Calcineurin inhibitors, including cyclosporine and tacrolimus, are the fundamental pillars of immunosuppressant therapy in patients with allogeneic transplants. Calcineurin inhibitors are mainly the substrates for the enzymes CYP3A4 and CYP3A5. The literature search in this review has affirmed that many SNPs located in the genes responsible for CYP3A4 and CYP3A5 expression are associated with influencing the pharmacokinetics of calcineurin inhibitors and eventually maneuvering their efficacy and toxicity profiles.

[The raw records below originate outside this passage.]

(* ===== verification/ContextHistory.v ===== *)
(** The history of a thread of the codex agent:
    [codex-rs/core/src/context_manager/history.rs], over the pairing of calls
    ([Normalize]), the truncation of outputs ([Truncate]) and the counting of
    tokens ([TokenUsage], [ImageEstimate]). The state is [ContextManager]; an
    operation that can panic returns an option. *)
From S2P Require Import Prelude Json Protocol Truncate Contextual TokenUsage ImageEstimate Normalize.

#[local] Open Scope nat_scope.

(** ** Items *)

Definition is_api_message (message : ResponseItem) : bool :=
  match message with Message _ role _ _ => negb (role =s? "system") | Other => false | _ => true end.

Definition is_model_generated_item (item : ResponseItem) : bool :=
  match item with
  | Message _ role _ _ => role =s? "assistant"
  | Reasoning _ _ _ _ | FunctionCall _ _ _ _ _ | ToolSearchCall _ _ _ _ _ | WebSearchCall _ _ _ | ImageGenerationCall _ _ _ _
  | CustomToolCall _ _ _ _ _ | LocalShellCall _ _ _ _ | Compaction _ => true
  | FunctionCallOutput _ _ | ToolSearchOutput _ _ _ _ | CustomToolCallOutput _ _ _ | Other => false
  end.

Definition is_codex_generated_item (item : ResponseItem) : bool :=
  match item with
  | FunctionCallOutput _ _ | ToolSearchOutput _ _ _ _ | CustomToolCallOutput _ _ _ => true
  | Message _ role _ _ => role =s? "developer"
  | _ => false
  end.

Definition truncate_function_output_payload (output : FunctionCallOutputPayload) (policy : TruncationPolicy) :
    option FunctionCallOutputPayload :=
  body ← match body output with
         | BodyText content => BodyText <$> truncate_text content policy
         | BodyContentItems items => BodyContentItems <$> truncate_function_output_items_with_policy items policy
         end;
  Some (MkFunctionCallOutputPayload body (success output)).

Definition process_item (item : ResponseItem) (policy : TruncationPolicy) : option ResponseItem :=
  let policy_with_serialization_budget := policy_mul policy f64_1_2 in
  match item with
  | FunctionCallOutput call_id output =>
      FunctionCallOutput call_id <$> truncate_function_output_payload output policy_with_serialization_budget
  | CustomToolCallOutput call_id name output =>
      CustomToolCallOutput call_id name <$> truncate_function_output_payload output policy_with_serialization_budget
  | _ => Some item
  end.

(** [Iterator::rposition]. *)
Definition rposition {A} (f : A → bool) (l : list A) : option nat :=
  (λ i, length l - S i) <$> position f (reverse l).

Definition u64_max : N := 18446744073709551615.
(** [history_version.saturating_add(1)]. *)
Definition bump (version : N) : N := N.min (version + 1) u64_max.

Record TotalTokenUsageBreakdown := MkTotalTokenUsageBreakdown {
  last_api_response_total_tokens : Z;
  all_history_items_model_visible_bytes : Z;
  estimated_tokens_of_items_added_since_last_successful_api_response : Z;
  estimated_bytes_of_items_added_since_last_successful_api_response : Z
}.

Section history.
Context {MP : MessageParsers} {EE : EstimateEnv} {TurnContextItem : Type} (debug_assertions : bool).

Definition is_user_turn_boundary (item : ResponseItem) : bool :=
  match item with
  | Message _ role content _ =>
      ((role =s? "user") && negb (is_contextual_user_message_content content))
      || ((role =s? "assistant") && is_inter_agent_instruction_content content)
  | _ => false
  end.

Definition user_message_positions (items : list ResponseItem) : list nat :=
  omap (λ '(idx, item), if is_user_turn_boundary item then Some idx else None) (imap pair items).

(** ** [ContextManager] *)

Record ContextManager := MkContextManager {
  cm_items : list ResponseItem;
  history_version : N;
  token_info : option TokenUsageInfo;
  reference_context_item : option TurnContextItem
}.

Definition new : option ContextManager :=
  info ← new_or_append debug_assertions None None None;
  Some (MkContextManager [] 0 info None).

Definition set_token_info (info : option TokenUsageInfo) (self : ContextManager) : ContextManager :=
  MkContextManager (cm_items self) (history_version self) info (reference_context_item self).
Definition set_reference_context_item (item : option TurnContextItem) (self : ContextManager) : ContextManager :=
  MkContextManager (cm_items self) (history_version self) (token_info self) item.
Definition set_items (items : list ResponseItem) (self : ContextManager) : ContextManager :=
  MkContextManager items (history_version self) (token_info self) (reference_context_item self).
Definition bump_version (self : ContextManager) : ContextManager :=
  MkContextManager (cm_items self) (bump (history_version self)) (token_info self) (reference_context_item self).

Definition set_token_usage_full (context_window : Z) (self : ContextManager) : option ContextManager :=
  info ← match token_info self with
         | Some info => fill_to_context_window debug_assertions info context_window
         | None => full_context_window debug_assertions context_window
         end;
  Some (set_token_info (Some info) self).

Definition update_token_info (usage : TokenUsage) (window : option Z) (self : ContextManager) : option ContextManager :=
  info ← new_or_append debug_assertions (token_info self) (Some usage) window;
  Some (set_token_info info self).

Fixpoint record_items (items : list ResponseItem) (policy : TruncationPolicy) (self : ContextManager) :
    option ContextManager :=
  match items with
  | [] => Some self
  | item :: rest =>
      if negb (is_api_message item) then record_items rest policy self
      else
        processed ← process_item item policy;
        record_items rest policy (set_items (cm_items self ++ [processed]) self)
  end.

Definition for_prompt (input_modalities : list InputModality) (self : ContextManager) : option (list ResponseItem) :=
  normalize_history debug_assertions input_modalities (cm_items self).

Definition remove_first_item (self : ContextManager) : ContextManager :=
  match cm_items self with
  | [] => self
  | removed :: rest => set_items (remove_corresponding_for rest removed) self
  end.

Definition remove_last_item (self : ContextManager) : bool * ContextManager :=
  match last (cm_items self) with
  | Some removed =>
      let rest := take (length (cm_items self) - 1) (cm_items self) in
      (true, bump_version (set_items (remove_corresponding_for rest removed) self))
  | None => (false, self)
  end.

Definition replace (items : list ResponseItem) (self : ContextManager) : ContextManager :=
  bump_version (set_items items self).

Definition is_function_call_output (item : ResponseItem) : bool :=
  match item with FunctionCallOutput _ _ => true | _ => false end.
Definition is_output_image (c : FunctionCallOutputContentItem) : bool :=
  match c with OutputItemImage _ _ => true | OutputItemText _ => false end.

Definition replace_last_turn_images (placeholder : str) (self : ContextManager) : bool * ContextManager :=
  match rposition (λ item, is_function_call_output item || is_user_turn_boundary item) (cm_items self) with
  | None => (false, self)
  | Some index =>
      match cm_items self !! index with
      | Some (FunctionCallOutput call_id output) =>
          match content_items output with
          | None => (false, self)
          | Some content_items =>
              let replaced := existsb is_output_image content_items in
              let content_items := (λ item, if is_output_image item then OutputItemText placeholder else item) <$> content_items in
              let output := MkFunctionCallOutputPayload (BodyContentItems content_items) (success output) in
              let self := set_items (<[index := FunctionCallOutput call_id output]> (cm_items self)) self in
              (replaced, if replaced then bump_version self else self)
          end
      | _ => (false, self)
      end
  end.

(** The walk back from [cut_idx]; [None] is an index out of bounds. *)
Fixpoint trim_pre_turn_context_updates (snapshot : list ResponseItem) (first_instruction_turn_idx cut_idx : nat)
    (reference : option TurnContextItem) : option (nat * option TurnContextItem) :=
  match cut_idx with
  | 0 => Some (0, reference)
  | S cut_idx' =>
      if Nat.ltb first_instruction_turn_idx cut_idx then
        item ← snapshot !! cut_idx';
        match item with
        | Message _ role content _ =>
            if (role =s? "developer") && is_contextual_dev_message_content content then
              trim_pre_turn_context_updates snapshot first_instruction_turn_idx cut_idx'
                (if has_non_contextual_dev_message_content content then None else reference)
            else if (role =s? "user") && is_contextual_user_message_content content then
              trim_pre_turn_context_updates snapshot first_instruction_turn_idx cut_idx' reference
            else Some (cut_idx, reference)
        | _ => Some (cut_idx, reference)
        end
      else Some (cut_idx, reference)
  end.

Definition drop_last_n_user_turns (num_turns : N) (self : ContextManager) : option ContextManager :=
  if (num_turns =? 0)%N then Some self
  else
    let snapshot := cm_items self in
    let user_positions := user_message_positions snapshot in
    match user_positions with
    | [] => Some (replace snapshot self)
    | first_instruction_turn_idx :: _ =>
        let n_from_end := num_turns in
        cut_idx ← (if (N.of_nat (length user_positions) <=? n_from_end)%N then Some first_instruction_turn_idx
                   else user_positions !! (length user_positions - N.to_nat n_from_end));
        '(cut_idx, reference) ← trim_pre_turn_context_updates snapshot first_instruction_turn_idx cut_idx (reference_context_item self);
        let self := set_reference_context_item reference self in
        if Nat.leb cut_idx (length snapshot) then Some (replace (take cut_idx snapshot) self) else None
    end.

(** ** Token counts *)

Definition sum_saturating (l : list Z) : Z := foldl i64_saturating_add 0%Z l.

Definition estimate_token_count_with_base_instructions (base_instructions : str) (self : ContextManager) : option Z :=
  let base_tokens := i64_from_unsigned (approx_token_count base_instructions) in
  let items_tokens := sum_saturating (estimate_item_token_count <$> cm_items self) in
  Some (i64_saturating_add base_tokens items_tokens).

Definition is_encrypted_reasoning (item : ResponseItem) : bool :=
  match item with Reasoning _ _ _ (Some _) => true | _ => false end.

Definition get_non_last_reasoning_items_tokens (self : ContextManager) : Z :=
  match rposition is_user_turn_boundary (cm_items self) with
  | None => 0%Z
  | Some last_user_index =>
      sum_saturating (estimate_item_token_count <$>
        filter (λ item, is_encrypted_reasoning item = true) (take last_user_index (cm_items self)))
  end.

Definition items_after_last_model_generated_item (self : ContextManager) : list ResponseItem :=
  let start := match rposition is_model_generated_item (cm_items self) with
               | None => length (cm_items self)
               | Some index => S index
               end in
  drop start (cm_items self).

Definition last_usage (self : ContextManager) : TokenUsage :=
  match token_info self with Some info => last_token_usage info | None => token_usage_default end.

Definition get_total_token_usage (server_reasoning_included : bool) (self : ContextManager) : Z :=
  let last_tokens := match token_info self with Some info => total_tokens (last_token_usage info) | None => 0%Z end in
  let items_after_last_model_generated_tokens :=
    sum_saturating (estimate_item_token_count <$> items_after_last_model_generated_item self) in
  if server_reasoning_included then i64_saturating_add last_tokens items_after_last_model_generated_tokens
  else i64_saturating_add (i64_saturating_add last_tokens (get_non_last_reasoning_items_tokens self))
         items_after_last_model_generated_tokens.

Definition get_total_token_usage_breakdown (self : ContextManager) : TotalTokenUsageBreakdown :=
  let items_after_last_model_generated := items_after_last_model_generated_item self in
  MkTotalTokenUsageBreakdown
    (total_tokens (last_usage self))
    (sum_saturating (estimate_response_item_model_visible_bytes <$> cm_items self))
    (sum_saturating (estimate_item_token_count <$> items_after_last_model_generated))
    (sum_saturating (estimate_response_item_model_visible_bytes <$> items_after_last_model_generated)).
End history.

Arguments ContextManager : clear implicits.
Arguments MkContextManager {TurnContextItem}.

(** ** Rolling back turns *)

Section rollback.
Context {MP : MessageParsers} {TurnContextItem : Type}.
Abbreviation boundary := (λ item, is_user_turn_boundary item = true).

(** Messages that carry context the agent injected before a turn, and those
    that also carry instructions that persist. *)
Definition contextual (item : ResponseItem) : bool :=
  match item with
  | Message _ role content _ =>
      ((role =s? "developer") && is_contextual_dev_message_content content)
      || ((role =s? "user") && is_contextual_user_message_content content)
  | _ => false
  end.
Definition mixed (item : ResponseItem) : bool :=
  match item with
  | Message _ role content _ =>
      (role =s? "developer") && is_contextual_dev_message_content content && has_non_contextual_dev_message_content content
  | _ => false
  end.

(** The positions of the boundaries. *)
Fixpoint boundaries_from (k : nat) (items : list ResponseItem) : list nat :=
  match items with
  | [] => []
  | x :: r => if is_user_turn_boundary x then k :: boundaries_from (S k) r else boundaries_from (S k) r
  end.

CYP3A5 A6986G (rs776746) had an association with the pharmacokinetics of cyclosporine and tacrolimus in transplant patients. The patients with the CYP3A5*3 (rs776746) allele had higher initial plasma concentrations of cyclosporine and tacrolimus, while those with the CYP3A5*1 (rs776746) allele had higher oral clearance of both drugs, resulting in lower initial plasma concentrations. More patient survival was also associated with the CYP3A5*1 genotype in the Caucasian population. Higher doses of cyclosporine were required in patients with allogeneic grafts carrying the CYP3A4*18B (rs28371759) allele in the Chinese population. In various other populations, it was revealed that therapeutic drug monitoring with calcineurin inhibitors was necessary in patients carrying the CYP3A4*1B (rs2740574) allele. CYP3A4*22 (rs35599367) carrying individuals were more prone to tacrolimus toxicity. CYP3A5A44G also affected the pharmacokinetics and efficacy of tacrolimus in Asian, white, and other populations. Many of these SNPs manifested no associations in numerous populations. Many confounding factors may have canceled out these associations. More studies are required to explore the effects of these SNPs on larger samples in order to validate these findings. Attempts should also be made to discover novel SNPs in these genes to find out more associations that can influence the overall clinical response to calcineurin inhibitors in transplant patients.